“She gets to experience everything, too,” Allen said. “Nana goes to every single horse show.”
Another big fan is Taylor’s great-grandfather, Frank Joyce, who lives in Louisiana and can’t get enough of the horse world via Facebook. At 85, he’s becoming a whiz on social media to keep track of his great-granddaughter’s success.
“He’s her biggest fan,” Allen said. “Taylor literally keeps him alive. He gets on Facebook and all he knows is how to scroll down to see Taylor. Then he calls me to say how proud he is.”
Adams said she often worries about her daughter during competitions when there is so much jumping, galloping and uncertainty about riding a 1,000-pound horse and its unpredictable behavior.

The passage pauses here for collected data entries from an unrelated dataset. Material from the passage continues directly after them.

Lemma pool_init_eq h hp held a :
  huge_inv h hp held -> hp_pool_idx hp < HUGE_QBUF_POOL_NUM_MAX -> region_at hp (hp_pool_idx hp) = Some a ->
  exists imported, umq_huge_qbuf_pool_init mode callback ty h hp =
    '(h, first) ← init_blocks (Z.to_nat (hp_total_block_num hp)) 0 (region_header hp a)
       (huge_fill hp (hp_pool_idx hp + hp_pool_idx_shift hp) a) h (head_with_data (hp_block_pool hp));
    Some (h, grown hp a first imported, UMQ_SUCCESS).
Proof using Type*.
  intros HV Hlt Ha. pose proof (hv_idx _ _ _ HV). pose proof (shift_range _ _ _ HV). pose proof (hv_block _ _ _ HV) as Hb.
  destruct (hv_num _ _ _ HV) as [Hn1 Hn2]. destruct (hv_region _ _ _ HV (hp_pool_idx hp) a ltac:(lia) Ha) as (Ha1 & Ha2 & _).
  destruct (hv_list _ _ _ HV) as (l & [_ Hc] & Hperm). pose proof (pool_headers_len _ _ _ HV) as Hlen.
  assert (zlen l <= zlen (pool_headers hp)) by (unfold zlen; rewrite <- Hperm, length_app; lia).
  simpl in Hc. pose proof (zlen_nonneg l).
  unfold region_at in Ha. rewrite Z.ltb_irrefl in Ha.
  unfold HUGE_QBUF_POOL_NUM_MAX, SIZEOF_UMQ_BUF in *.
  destruct (zget_in_range (hp_pool_info hp) (hp_pool_idx hp)) as [old Hold].
  { rewrite (hv_len _ _ _ HV). unfold HUGE_QBUF_POOL_NUM_MAX. lia. }
  exists (hi_imported old). unfold umq_huge_qbuf_pool_init, HUGE_QBUF_POOL_NUM_MAX, SIZEOF_UMQ_BUF.
  rewrite Z.geb_leb, (proj2 (Z.leb_gt _ _)) by lia. rewrite Ha. rewrite Hold. cbn [mbind option_bind].
  assert (Hz : forall y, zset (hp_pool_info hp) (hp_pool_idx hp) y = Some (<[Z.to_nat (hp_pool_idx hp) := y]> (hp_pool_info hp))).
  { intros y. apply zset_Some. rewrite (hv_len _ _ _ HV). unfold HUGE_QBUF_POOL_NUM_MAX. split; [lia|done]. }
  assert (Hu8 : u8 (hp_pool_idx hp + hp_pool_idx_shift hp) = hp_pool_idx hp + hp_pool_idx_shift hp).
  { unfold u8. apply Z.mod_small. lia. }
  assert (Hcnt : u64 (buf_cnt_with_data (hp_block_pool hp) + hp_total_block_num hp) =
    buf_cnt_with_data (hp_block_pool hp) + hp_total_block_num hp) by (apply u64_small; lia).
  pose proof (hv_mode _ _ _ HV) as Hm. rewrite Hu8. unfold grown, huge_fill, huge_max, SIZEOF_UMQ_BUF.
  destruct mode eqn:Em; [| |done]; cbn [mbind option_bind].
  - rewrite (u64_small (a + _)) by nia.
    rewrite (init_blocks_ext _ 0 _ (region_header hp a) _ (huge_fill hp (hp_pool_idx hp + hp_pool_idx_shift hp) a)); cycle 1.
    { intros i Hi. unfold id_to_buf_with_data_split, region_header, huge_fill, huge_max, region_data, SIZEOF_UMQ_BUF. rewrite Em.
      rewrite !decide_True by done. rewrite (u32_small i), (u32_small (_ + 128)) by nia. rewrite !u64_small by nia. done. }
    unfold huge_fill, huge_max, SIZEOF_UMQ_BUF. rewrite Em.
    destruct (init_blocks _ _ _ _ _ _) as [[h1 f1]|]; [|done]. cbn [mbind option_bind]. rewrite Hz. cbn [mbind option_bind].
    rewrite Hcnt, u32_small by lia. done.
  - pose proof (hv_combine _ _ _ HV Em) as Hcomb.
    rewrite (init_blocks_ext _ 0 _ (region_header hp a) _ (huge_fill hp (hp_pool_idx hp + hp_pool_idx_shift hp) a)); cycle 1.
    { intros i Hi. unfold id_to_buf_combine, region_header, huge_fill, huge_max, region_data, SIZEOF_UMQ_BUF. rewrite Em.
      rewrite !decide_False by done. rewrite (u32_small i) by nia.
      rewrite (u32_small (i * _)), (u32_small (_ - 128)) by nia. rewrite !u64_small by nia. done. }
    unfold huge_fill, huge_max, SIZEOF_UMQ_BUF. rewrite Em.
    destruct (init_blocks _ _ _ _ _ _) as [[h1 f1]|]; [|done]. cbn [mbind option_bind]. rewrite Hz. cbn [mbind option_bind].
    rewrite Hcnt, u32_small by lia. done.
Qed.

(** the geometry of the pool and the regions stay *)
Lemma grown_region h hp held a first imported j :
  huge_inv h hp held -> hp_pool_idx hp < HUGE_QBUF_POOL_NUM_MAX -> region_at hp (hp_pool_idx hp) = Some a -> 0 <= j ->
  region_at (grown hp a first imported) j = region_at hp j.
Proof using Type*.
  intros HV Hlt Ha Hj. pose proof (hv_idx _ _ _ HV) as Hi. unfold region_at in *.
  change (hp_pool_idx (grown hp a first imported)) with (hp_pool_idx hp + 1).
  change (hp_pool_idx_shift (grown hp a first imported)) with (hp_pool_idx_shift hp).
  destruct (decide (j = hp_pool_idx hp)) as [->|Hne].
  - rewrite (proj2 (Z.ltb_lt _ _)) by lia. rewrite Z.ltb_irrefl in Ha |- *. rewrite Ha. unfold grown, zget. simpl.
    rewrite (proj2 (Z.leb_le 0 _)) by lia. rewrite list_lookup_insert_eq; [done|].
    pose proof (hv_len _ _ _ HV) as Hl. unfold zlen, HUGE_QBUF_POOL_NUM_MAX in *. lia.
  - destruct (j <? hp_pool_idx hp) eqn:E; breflect.
    + rewrite (proj2 (Z.ltb_lt _ _)) by lia. f_equal. unfold grown, zget. simpl.
      rewrite (proj2 (Z.leb_le 0 _)) by lia. apply list_lookup_insert_ne. lia.
    + by rewrite (proj2 (Z.ltb_ge _ _)) by lia.
Qed.

Lemma grow_step h hp held a :
  huge_inv h hp held -> hp_pool_idx hp < HUGE_QBUF_POOL_NUM_MAX -> region_at hp (hp_pool_idx hp) = Some a ->
  exists h' first imported, umq_huge_qbuf_pool_init mode callback ty h hp = Some (h', grown hp a first imported, UMQ_SUCCESS) /\
    huge_inv h' (grown hp a first imported) held.
Proof using Type*.
  intros HV Hlt Ha. destruct (pool_init_eq h hp held a HV Hlt Ha) as [imported E]. rewrite E.
  pose proof (hv_idx _ _ _ HV) as Hi. destruct (hv_num _ _ _ HV) as [Hn1 Hn2].
  destruct (hv_region _ _ _ HV (hp_pool_idx hp) a ltac:(lia) Ha) as (Ha1 & Ha2 & Hmap).
  destruct (hv_list _ _ _ HV) as (l & [Hc Hn] & Hperm). simpl in Hc, Hn.
  pose proof (hv_block _ _ _ HV) as Hblk.
  assert (Hhere : headers_at hp (hp_pool_idx hp) = region_headers hp a) by (unfold headers_at; by rewrite Ha).
  assert (Hnew : forall x j, x ∈ region_headers hp a -> 0 <= j < hp_pool_idx hp -> x ∉ headers_at hp j).
  { intros x j Hx Hj Hx'. rewrite <- Hhere in Hx. pose proof (headers_apart _ _ _ (hp_pool_idx hp) j x HV ltac:(lia) ltac:(lia) Hx Hx'). lia. }
  assert (Hold : forall x, x ∈ region_headers hp a -> x ∉ l).
  { intros x Hx Hxl. assert (Hp : x ∈ pool_headers hp) by (rewrite <- Hperm; set_solver).
    apply elem_of_pool_headers in Hp as (j & Hj & Hxj); [|lia]. by apply (Hnew x j). }
  destruct (init_blocks_spec (Z.to_nat (hp_total_block_num hp)) 0 (region_header hp a)
    (huge_fill hp (hp_pool_idx hp + hp_pool_idx_shift hp) a) h (head_with_data (hp_block_pool hp)) l)
    as (h' & first & E1 & C & F & D); rewrite ?Z2Nat.id in * by done.
  { done. }
  { by eapply region_headers_NoDup. }
  { intros i Hii. assert (Hx : region_header hp a i ∈ region_headers hp a) by (apply elem_of_region; exists i; split; [lia|done]).
    split_and!; [|by apply Hmap|by apply Hold]. unfold region_header, SIZEOF_UMQ_BUF. case_decide; nia. }
  rewrite E1. cbn [mbind option_bind]. fold (region_headers hp a) in C, F.
  exists h', first, imported. split; [done|]. set (hp' := grown hp a first imported).
  assert (Hreg : forall j, 0 <= j -> headers_at hp' j = headers_at hp j).
  { intros j Hj. unfold headers_at, hp'. by erewrite grown_region. }
  assert (Hmapped : forall x, is_Some (h !! x) -> is_Some (h' !! x)).
  { intros x Hx. destruct (decide (x ∈ region_headers hp a)) as [Hxr|Hxr]; [|by rewrite F].
    apply elem_of_region in Hxr as (i & Hii & ->). destruct (D i ltac:(lia)) as (b & c & _ & ->). by eexists. }
  constructor; try apply HV.
  - change (hp_pool_idx hp') with (hp_pool_idx hp + 1). lia.
  - unfold hp', grown, zlen. simpl. rewrite length_insert. apply (hv_len _ _ _ HV).
  - intros j a' Hj Ha'. unfold hp' in Ha'. erewrite grown_region in Ha' by (done || lia).
    destruct (hv_region _ _ _ HV j a' Hj Ha') as (? & ? & Hm). split_and!; [done..|]. intros x Hx. by apply Hmapped, Hm.
  - intros j j' b b' Hj Hj' Hne. unfold hp'. erewrite !grown_region by (done || lia). by apply (hv_apart _ _ _ HV).
  - intros j Hj. change (hp_pool_idx hp') with (hp_pool_idx hp + 1) in Hj.
    pose proof (hv_len _ _ _ HV) as Hl. unfold zlen, HUGE_QBUF_POOL_NUM_MAX in *. unfold hp', grown, zget. simpl.
    rewrite (proj2 (Z.leb_le 0 _)) by lia. destruct (decide (j = hp_pool_idx hp)) as [->|Hne].
    + rewrite list_lookup_insert_eq by lia. eexists. split; [done|]. intros Em. simpl. by rewrite decide_True.
    + rewrite list_lookup_insert_ne by lia. destruct (hv_info _ _ _ HV j ltac:(lia)) as (info & Hinfo & ?).
      exists info. split; [|done]. unfold zget in Hinfo. by rewrite (proj2 (Z.leb_le 0 _)) in Hinfo by lia.
  - exists (reverse (region_headers hp a) ++ l). split.
    + split; [done|]. unfold hp', grown. simpl. rewrite Hn, zlen_app. unfold zlen. rewrite length_reverse.
      unfold region_headers. rewrite length_fmap, length_seqZ. lia.
    + unfold pool_headers. change (hp_pool_idx hp') with (hp_pool_idx hp + 1).
      rewrite (seqZ_app 0 (hp_pool_idx hp) 1) by lia. rewrite fmap_app, join_app, join_single.
      rewrite Z.add_0_l, Hreg, Hhere by lia. rewrite (list_fmap_ext _ (headers_at hp)).
      * fold (pool_headers hp). rewrite <- Hperm. rewrite reverse_Permutation. rewrite <- (assoc (++)). apply Permutation_app_comm.
      * intros i j Hij%lookup_seqZ. apply Hreg. lia.
  - intros j x Hj Hx. change (hp_pool_idx hp') with (hp_pool_idx hp + 1) in Hj. rewrite Hreg in Hx by lia.
    destruct (decide (j = hp_pool_idx hp)) as [->|Hne].
    + rewrite Hhere in Hx. apply elem_of_region in Hx as (i & Hii & ->). destruct (D i ltac:(lia)) as (b & c & _ & Hb).
      eexists. split; [exact Hb|]. done.
    + rewrite F; [by apply (hv_ids _ _ _ HV); [lia|]|]. intros Hx'. apply (Hnew x j); [done|lia|done].
Qed.

(** Growing stops, with enough blocks or because no region can be had. *)
Lemma grow_loop_spec fuel need h hp held :
  huge_inv h hp held -> HUGE_QBUF_POOL_NUM_MAX - hp_pool_idx hp + 1 < Z.of_nat fuel ->
  exists h' hp' ok, grow_loop fuel mode callback ty need h hp = Some (h', hp', ok) /\ huge_inv h' hp' held /\
    hp_block_size hp' = hp_block_size hp /\ hp_total_block_num hp' = hp_total_block_num hp /\
    (if ok then need <= buf_cnt_with_data (hp_block_pool hp')
     else buf_cnt_with_data (hp_block_pool hp') < need /\
          (hp_pool_idx hp' = HUGE_QBUF_POOL_NUM_MAX \/ region_at hp' (hp_pool_idx hp') = None)).
Proof using Type*.
  revert h hp. induction fuel as [|fuel IH]; intros h hp HV Hf.
  { pose proof (hv_idx _ _ _ HV). lia. }
  cbn [grow_loop]. destruct (buf_cnt_with_data (hp_block_pool hp) <? need) eqn:En; breflect; cycle 1.
  { exists h, hp, true. done. }
  pose proof (hv_idx _ _ _ HV) as Hi.
  destruct (decide (hp_pool_idx hp = HUGE_QBUF_POOL_NUM_MAX)) as [Hmax|Hmax].
  { unfold umq_huge_qbuf_pool_init. rewrite Z.geb_leb, (proj2 (Z.leb_le _ _)) by lia. cbn [mbind option_bind].
    exists h, hp, false. split_and!; try done. by left. }
  destruct (region_at hp (hp_pool_idx hp)) as [a|] eqn:Ha; cycle 1.
  { unfold umq_huge_qbuf_pool_init. rewrite Z.geb_leb, (proj2 (Z.leb_gt _ _)) by lia.
    pose proof Ha as Ha'. unfold region_at in Ha'. rewrite Z.ltb_irrefl in Ha'. rewrite Ha'. cbn [mbind option_bind].
    exists h, hp, false. split_and!; try done. by right. }
  destruct (grow_step h hp held a HV ltac:(lia) Ha) as (h1 & first & imported & E & HV1). rewrite E. cbn [mbind option_bind].
  change (UMQ_SUCCESS =? UMQ_SUCCESS) with true. cbv iota.
  destruct (IH h1 (grown hp a first imported) HV1) as (h' & hp' & ok & E' & HV' & H1 & H2 & H3).
  { change (hp_pool_idx (grown hp a first imported)) with (hp_pool_idx hp + 1). lia. }
  exists h', hp', ok. done.
Qed.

The slightest glance at a bird could send Leroy off on a gallop in an opposite direction.
Still, the good outweighs those worries, Allen said. Her daughter is learning a lot sitting on Leroy’s back.
“She learns responsibility, hard work and many good lessons,” she said. “It’s a special connection with Leroy. They bond.”
That bond will someday end as Taylor grows older. She will someday need a larger horse for her competitive work.
Adams said her daughter is working hard both on Leroy’s back and in the classroom. She has drive and passion, her mother said.
“She puts in 100 percent,” she said. “She has goals.”
Taylor is also excited about taking her equestrian talents to the high school circuit once she attends Pinkerton Academy.
For now, she and Leroy are a team.
“I talk to him; he is awesome,” Taylor said. “Horses are also therapeutic, they can calm you down.”